THE PROBLEM =>
Copy each line of the data below with the word "Resolve".

====== INPUT DATA

(* ===== verification/Dict.v ===== *)
(** * Python dictionaries

    A [dict] keeps its keys in insertion order, assignment to a key that is
    present keeps the key's place, and a new key goes last.  The backends
    iterate over dictionaries, so the order is part of the model.  The last
    section gives the two SQL statements that write a keyed table:
    [INSERT OR IGNORE] and [INSERT OR REPLACE], which moves the row to the end. *)
From S2P Require Import Prelude.

Definition dict (V : Type) := list (string * V).

Section dict.
Context {V : Type}.
Implicit Types (d : dict V) (k : string) (v : V).

Fixpoint dict_get k d : option V :=
  match d with
  | [] => None
  | (k', v) :: d => if decide (k = k') then Some v else dict_get k d
  end.

Definition dict_keys d : list string := d.*1.
Definition dict_values d : list V := d.*2.
Definition dict_mem k d : bool := match dict_get k d with Some _ => true | None => false end.

(** [d[k] = v] *)
Fixpoint dict_set k v d : dict V :=
  match d with
  | [] => [(k, v)]
  | (k', v') :: d => if decide (k = k') then (k, v) :: d else (k', v') :: dict_set k v d
  end.

Definition dict_ok d : Prop := NoDup (dict_keys d).

Lemma dict_get_Some_elem k v d : dict_get k d = Some v → (k, v) ∈ d.
Proof.
  induction d as [|[k' v'] d IH]; simpl; [done|].
  case_decide; intros; simplify_eq; [left|right; auto].
Qed.

Lemma dict_get_elem k v d : dict_ok d → (k, v) ∈ d → dict_get k d = Some v.
Proof.
  unfold dict_ok, dict_keys. induction d as [|[k' v'] d IH]; simpl; [set_solver|].
  intros [Hk Hd]%NoDup_cons [?|Hin]%elem_of_cons; simplify_eq.
  - by rewrite decide_True.
  - rewrite decide_False; [auto|]. intros ->. apply Hk, list_elem_of_fmap. by exists (k', v).
Qed.

Lemma dict_get_is_Some k d : is_Some (dict_get k d) ↔ k ∈ dict_keys d.
Proof.
  unfold dict_keys. induction d as [|[k' v'] d IH]; simpl.
  - split; [by intros [? ?]|set_solver].
  - case_decide; [split; [set_solver|naive_solver]|]. rewrite IH. set_solver.
Qed.

Lemma dict_get_None k d : dict_get k d = None ↔ k ∉ dict_keys d.
Proof.
  rewrite <-dict_get_is_Some, eq_None_not_Some. done.
Qed.

Lemma dict_mem_true k d : dict_mem k d = true ↔ k ∈ dict_keys d.
Proof.
  rewrite <-dict_get_is_Some. unfold dict_mem.
  destruct (dict_get k d); naive_solver.
Qed.

Lemma dict_mem_false k d : dict_mem k d = false ↔ k ∉ dict_keys d.
Proof. rewrite <-dict_mem_true. by destruct (dict_mem k d). Qed.

Lemma dict_get_set k k' v d :
  dict_get k' (dict_set k v d) = if decide (k' = k) then Some v else dict_get k' d.
Proof.
  induction d as [|[k0 v0] d IH]; simpl; [done|].
  destruct (decide (k = k0)) as [->|]; simpl.
  - by repeat case_decide.
  - rewrite IH. repeat case_decide; congruence.
Qed.

Lemma dict_get_set_eq k v d : dict_get k (dict_set k v d) = Some v.
Proof. by rewrite dict_get_set, decide_True. Qed.

Lemma dict_get_set_ne k k' v d : k' ≠ k → dict_get k' (dict_set k v d) = dict_get k' d.
Proof. intros. by rewrite dict_get_set, decide_False. Qed.

Lemma dict_keys_set k v d : dict_keys (dict_set k v d) = add_new k (dict_keys d).
Proof.
  unfold dict_keys. induction d as [|[k' v'] d IH]; [done|].
  cbn [dict_set]. destruct (decide (k = k')) as [->|Hne]; rewrite !fmap_cons; cbn [fst].
  - unfold add_new. by rewrite decide_True by left.
  - rewrite IH. unfold add_new. repeat case_decide; set_solver.
Qed.

Lemma dict_set_fresh k v d : k ∉ dict_keys d → dict_set k v d = d ++ [(k, v)].
Proof.
  unfold dict_keys. induction d as [|[k' v'] d IH]; simpl; [done|]. intros Hk.
  rewrite decide_False by set_solver. by rewrite IH by set_solver.
Qed.

Lemma dict_ok_set k v d : dict_ok d → dict_ok (dict_set k v d).
Proof. unfold dict_ok. rewrite dict_keys_set. eauto with gasc. Qed.

Lemma dict_get_app k d1 d2 :
  dict_get k (d1 ++ d2) = match dict_get k d1 with Some v => Some v | None => dict_get k d2 end.
Proof. induction d1 as [|[k' v'] d IH]; simpl; [done|]. by case_decide. Qed.

Lemma dict_keys_app d1 d2 : dict_keys (d1 ++ d2) = dict_keys d1 ++ dict_keys d2.
Proof. apply fmap_app. Qed.

Lemma length_dict_keys d : length (dict_keys d) = length d.
Proof. apply length_fmap. Qed.

Lemma elem_of_dict_values v d : dict_ok d → v ∈ dict_values d ↔ ∃ k, dict_get k d = Some v.
Proof.
  intros Hok. unfold dict_values. rewrite list_elem_of_fmap. split.
  - intros ([k v'] & -> & Hin). exists k. by apply dict_get_elem.
  - intros [k Hk%dict_get_Some_elem]. by exists (k, v).
Qed.

Lemma dict_keys_elem k v d : (k, v) ∈ d → k ∈ dict_keys d.
Proof. intros H. apply list_elem_of_fmap. by exists (k, v). Qed.
End dict.
#[export] Hint Resolve dict_ok_set dict_keys_elem : gasc.
#[export] Hint Rewrite @dict_get_set_eq @dict_keys_set @dict_keys_app : gasc.

(** [{k: f(v) for k, v in d.items()}] *)
Definition dict_map {V W} (f : V → W) (d : dict V) : dict W := prod_map id f <$> d.

Lemma dict_get_map {V W} (f : V → W) k (d : dict V) : dict_get k (dict_map f d) = f <$> dict_get k d.
Proof. unfold dict_map. induction d as [|[k' v] d IH]; [done|]. cbn. by case_decide. Qed.

Lemma dict_keys_map {V W} (f : V → W) (d : dict V) : dict_keys (dict_map f d) = dict_keys d.
Proof. unfold dict_map, dict_keys. by rewrite <-list_fmap_compose. Qed.

(** [UPDATE .. SET .. WHERE key = k] *)
Definition update_row {V} (k : string) (f : V → V) (d : dict V) : dict V :=
  List.map (λ kv, if decide (kv.1 = k) then (kv.1, f kv.2) else kv) d.

Lemma update_row_get {V} k (f : V → V) (d : dict V) k' :
  dict_get k' (update_row k f d) = (if decide (k' = k) then f else id) <$> dict_get k' d.
Proof.
  unfold update_row. induction d as [|[k0 v] d IH]; [done|].
  cbn -[decide]. destruct (decide (k0 = k)); cbn -[decide]; repeat case_decide; subst; done || congruence.
Qed.

Lemma update_row_keys {V} k (f : V → V) (d : dict V) : dict_keys (update_row k f d) = dict_keys d.
Proof.
  unfold update_row, dict_keys. rewrite <-list_fmap_compose. apply list_fmap_ext.
  intros i [k' v] _. cbn. by case_decide.
Qed.

(** [{k: v for k, v in d.items() if p(v)}] *)
Lemma dict_get_filter {V} (p : V → bool) (d : dict V) k :
  dict_ok d →
  dict_get k (List.filter (λ kv, p kv.2) d) =
    match dict_get k d with Some v => if p v then Some v else None | None => None end.
Proof.
  unfold dict_ok. induction d as [|[k' v] d IH]; [done|]. cbn. intros [Hk Hd]%NoDup_cons.
  destruct (p v) eqn:Hp; cbn; case_decide; subst; [by rewrite Hp|by apply IH| |by apply IH].
  rewrite Hp, IH by done. by apply dict_get_None in Hk as ->.
Qed.

Lemma dict_get_filter_keys {V} (p : string → bool) (d : dict V) k :
  dict_get k (List.filter (λ kv, p kv.1) d) = if p k then dict_get k d else None.
Proof.
  induction d as [|[k' v] d IH]; [by destruct (p k)|]. cbn. destruct (p k') eqn:Hp; cbn; case_decide as Hk; subst.
  - by rewrite Hp.
  - apply IH.
  - rewrite IH. by rewrite Hp.
  - apply IH.
Qed.

Lemma dict_ok_filter {V} (p : string * V → bool) (d : dict V) : dict_ok d → dict_ok (List.filter p d).
Proof.
  unfold dict_ok, dict_keys. induction d as [|kv d IH]; [done|]. cbn. intros [Hk Hd]%NoDup_cons.
  destruct (p kv); cbn; [|by apply IH]. apply NoDup_cons. split; [|by apply IH].
  contradict Hk. apply list_elem_of_fmap in Hk as (kv' & -> & [Hin _]%elem_of_bfilter).
  by apply list_elem_of_fmap_2.
Qed.

(** ** Keyed SQL tables *)
Section table.
Context {V : Type}.
Implicit Types (d : dict V) (k : string) (v : V).

(** [INSERT OR IGNORE] / [ON CONFLICT DO NOTHING] *)
Definition insert_or_ignore k v d : dict V :=
  if decide (k ∈ dict_keys d) then d else d ++ [(k, v)].

(** [INSERT OR REPLACE]: the old row is deleted, the new one gets a fresh rowid *)
Definition insert_or_replace k v d : dict V :=
  List.filter (λ row, negb (bool_decide (row.1 = k))) d ++ [(k, v)].

Lemma insert_or_ignore_get k k' v d :
  dict_get k' (insert_or_ignore k v d) =
    match dict_get k' d with
    | Some v' => Some v'
    | None => if decide (k' = k) then Some v else None
    end.
Proof.
  unfold insert_or_ignore. case_decide as Hk.
  - destruct (dict_get k' d) eqn:E; [done|]. case_decide; subst; [|done].
    by apply dict_get_None in E.
  - rewrite dict_get_app. simpl. by destruct (dict_get k' d).
Qed.

Lemma insert_or_ignore_ok k v d : dict_ok d → dict_ok (insert_or_ignore k v d).
Proof.
  unfold insert_or_ignore, dict_ok. case_decide; [done|].
  rewrite dict_keys_app. intros. apply NoDup_app.
  split_and!; [done| |apply NoDup_singleton]. set_solver.
Qed.

Lemma dict_get_filter_ne k k' d :
  dict_get k' (List.filter (λ row, negb (bool_decide (row.1 = k))) d) =
    if decide (k' = k) then None else dict_get k' d.
Proof.
  induction d as [|[k0 v0] d IH]; simpl; [by case_decide|].
  case_bool_decide; simplify_eq/=.
  - rewrite IH. by repeat case_decide.
  - rewrite IH. repeat case_decide; congruence.
Qed.

Lemma insert_or_replace_get k k' v d :
  dict_get k' (insert_or_replace k v d) = if decide (k' = k) then Some v else dict_get k' d.
Proof.
  unfold insert_or_replace. rewrite dict_get_app, dict_get_filter_ne. simpl.
  case_decide; [done|]. by destruct (dict_get k' d).
Qed.

Lemma insert_or_replace_ok k v d : dict_ok d → dict_ok (insert_or_replace k v d).
Proof.
  unfold insert_or_replace, dict_ok. rewrite dict_keys_app. intros Hd.
  assert (dict_keys (List.filter (λ row : string * V, negb (bool_decide (row.1 = k))) d)
    = List.filter (λ k', negb (bool_decide (k' = k))) (dict_keys d)) as ->.
  { unfold dict_keys. clear Hd. induction d as [|[k0 v0] d IH]; [done|].
    rewrite fmap_cons. cbn [List.filter fst].
    destruct (bool_decide (k0 = k)); cbn [negb]; rewrite ?fmap_cons; [done|]. by rewrite IH. }
  apply NoDup_app. split_and!; [by apply NoDup_bfilter| |apply NoDup_singleton].
  intros x [_ Hx]%elem_of_bfilter. rewrite negb_true_iff, bool_decide_eq_false in Hx. set_solver.
Qed.

(** [INSERT .. ON CONFLICT (key) DO UPDATE SET ..]: the row keeps its place. *)
Definition upsert k (update : V → V) v d : dict V :=
  match dict_get k d with
  | Some v' => dict_set k (update v') d
  | None => d ++ [(k, v)]
  end.

(** [DO UPDATE SET column = EXCLUDED.column] for every column but the key *)
Definition overwrite k v d : dict V := upsert k (λ _, v) v d.

Lemma upsert_get k u v d k' :
  dict_get k' (upsert k u v d) =
    if decide (k' = k) then Some (match dict_get k d with Some v' => u v' | None => v end) else dict_get k' d.
Proof.
  unfold upsert. destruct (dict_get k d) eqn:E; [apply dict_get_set|].
  rewrite dict_get_app. simpl. case_decide; [by subst; rewrite E|]. by destruct (dict_get k' d).
Qed.

Lemma upsert_ok k u v d : dict_ok d → dict_ok (upsert k u v d).
Proof.
  intros Hd. unfold upsert. destruct (dict_get k d) eqn:E; [by apply dict_ok_set|].
  apply dict_get_None in E. unfold dict_ok. rewrite dict_keys_app. apply NoDup_app.
  split_and!; [done| |apply NoDup_singleton]. cbn. set_solver.
Qed.
End table.
#[export] Hint Resolve insert_or_ignore_ok insert_or_replace_ok upsert_ok : gasc.

(** Statements on a table commute with a change of its values. *)
Lemma insert_or_ignore_map {V W} (f : V → W) k v (d : dict V) :
  dict_map f (insert_or_ignore k v d) = insert_or_ignore k (f v) (dict_map f d).
Proof.
  unfold insert_or_ignore. rewrite dict_keys_map. case_decide; [done|]. unfold dict_map. by rewrite fmap_app.
Qed.

Lemma insert_or_replace_map {V W} (f : V → W) k v (d : dict V) :
  dict_map f (insert_or_replace k v d) = insert_or_replace k (f v) (dict_map f d).
Proof.
  unfold insert_or_replace, dict_map. rewrite fmap_app. f_equal.
  induction d as [|[k' v'] d IH]; [done|]. cbn. case_match; cbn; by rewrite <-IH.
Qed.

============

RESPONSE TO THIS TASK =>
#[export] Hint Resolve dict_ok_set dict_keys_elem : gasc.
#[export] Hint Resolve insert_or_ignore_ok insert_or_replace_ok upsert_ok : gasc.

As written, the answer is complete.